Aim of the exercise. Copy the records. Keep every line exactly as it is.

Data records
* * *
Lemma run_task_timers (j : task) (w : widget) : timers (run_task j w) = timers w.
Proof.
  destruct j; cbn [run_task]; [reflexivity | apply onClose_timers | reflexivity].
Qed.

Lemma run_task_now (j : task) (w : widget) : now (run_task j w) = now w.
Proof.
  destruct j; cbn [run_task]; [reflexivity | apply onClose_now | reflexivity].
Qed.

(** ** Counting entries and pending replies *)

Lemma count_app {A : Type} (p : A -> bool) (l1 l2 : list A) :
  count p (l1 ++ l2) = count p l1 + count p l2.
Proof.
  unfold count. rewrite filter_app. apply length_app.
Qed.

Lemma count_remove_nth {A : Type} (p : A -> bool) (i : nat) : forall (l : list A) (t : A),
  nth_error l i = Some t ->
  count p l = (if p t then 1 else 0) + count p (remove_nth i l).
Proof.
  induction i as [| i IH]; intros [| x l] t H; try discriminate.
  - injection H as ->. unfold count. cbn [remove_nth filter].
    destruct (p t); reflexivity.
  - cbn [nth_error] in H. unfold count in *. cbn [remove_nth filter].
    specialize (IH l t H). destruct (p x); cbn [List.length]; lia.
Qed.

Lemma In_remove_nth {A : Type} (i : nat) : forall (l : list A) (x : A),
  In x (remove_nth i l) -> In x l.
Proof.
  induction i as [| i IH]; intros [| y l] x H; cbn [remove_nth] in H.
  - exact H.
  - right. exact H.
  - exact H.
  - destruct H as [-> | H]; [left; reflexivity | right; apply IH; exact H].
Qed.

(** ** Exchanges *)

Lemma send_send (w : widget) : send (send w) = send w.
Proof.
  destruct (trim (msg w)) as [| c r] eqn:E.
  - rewrite (send_empty w E). apply (send_empty w E).
  - assert (Hne : trim (msg w) <> []) by (rewrite E; discriminate).
    rewrite (send_nonempty w Hne). apply send_empty. reflexivity.
Qed.

Lemma send_open (w : widget) : open (send w) = open w.
Proof.
  unfold send, send_at. destruct (falsy (trim (msg w))); reflexivity.
Qed.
* * *
Expected answer.
Lemma run_task_timers (j : task) (w : widget) : timers (run_task j w) = timers w.
Proof.
  destruct j; cbn [run_task]; [reflexivity | apply onClose_timers | reflexivity].
Qed.

Lemma run_task_now (j : task) (w : widget) : now (run_task j w) = now w.
Proof.
  destruct j; cbn [run_task]; [reflexivity | apply onClose_now | reflexivity].
Qed.

(** ** Counting entries and pending replies *)

Lemma count_app {A : Type} (p : A -> bool) (l1 l2 : list A) :
  count p (l1 ++ l2) = count p l1 + count p l2.
Proof.
  unfold count. rewrite filter_app. apply length_app.
Qed.

Lemma count_remove_nth {A : Type} (p : A -> bool) (i : nat) : forall (l : list A) (t : A),
  nth_error l i = Some t ->
  count p l = (if p t then 1 else 0) + count p (remove_nth i l).
Proof.
  induction i as [| i IH]; intros [| x l] t H; try discriminate.
  - injection H as ->. unfold count. cbn [remove_nth filter].
    destruct (p t); reflexivity.
  - cbn [nth_error] in H. unfold count in *. cbn [remove_nth filter].
    specialize (IH l t H). destruct (p x); cbn [List.length]; lia.
Qed.

Lemma In_remove_nth {A : Type} (i : nat) : forall (l : list A) (x : A),
  In x (remove_nth i l) -> In x l.
Proof.
  induction i as [| i IH]; intros [| y l] x H; cbn [remove_nth] in H.
  - exact H.
  - right. exact H.
  - exact H.
  - destruct H as [-> | H]; [left; reflexivity | right; apply IH; exact H].
Qed.

(** ** Exchanges *)

Lemma send_send (w : widget) : send (send w) = send w.
Proof.
  destruct (trim (msg w)) as [| c r] eqn:E.
  - rewrite (send_empty w E). apply (send_empty w E).
  - assert (Hne : trim (msg w) <> []) by (rewrite E; discriminate).
    rewrite (send_nonempty w Hne). apply send_empty. reflexivity.
Qed.

Lemma send_open (w : widget) : open (send w) = open w.
Proof.
  unfold send, send_at. destruct (falsy (trim (msg w))); reflexivity.
Qed.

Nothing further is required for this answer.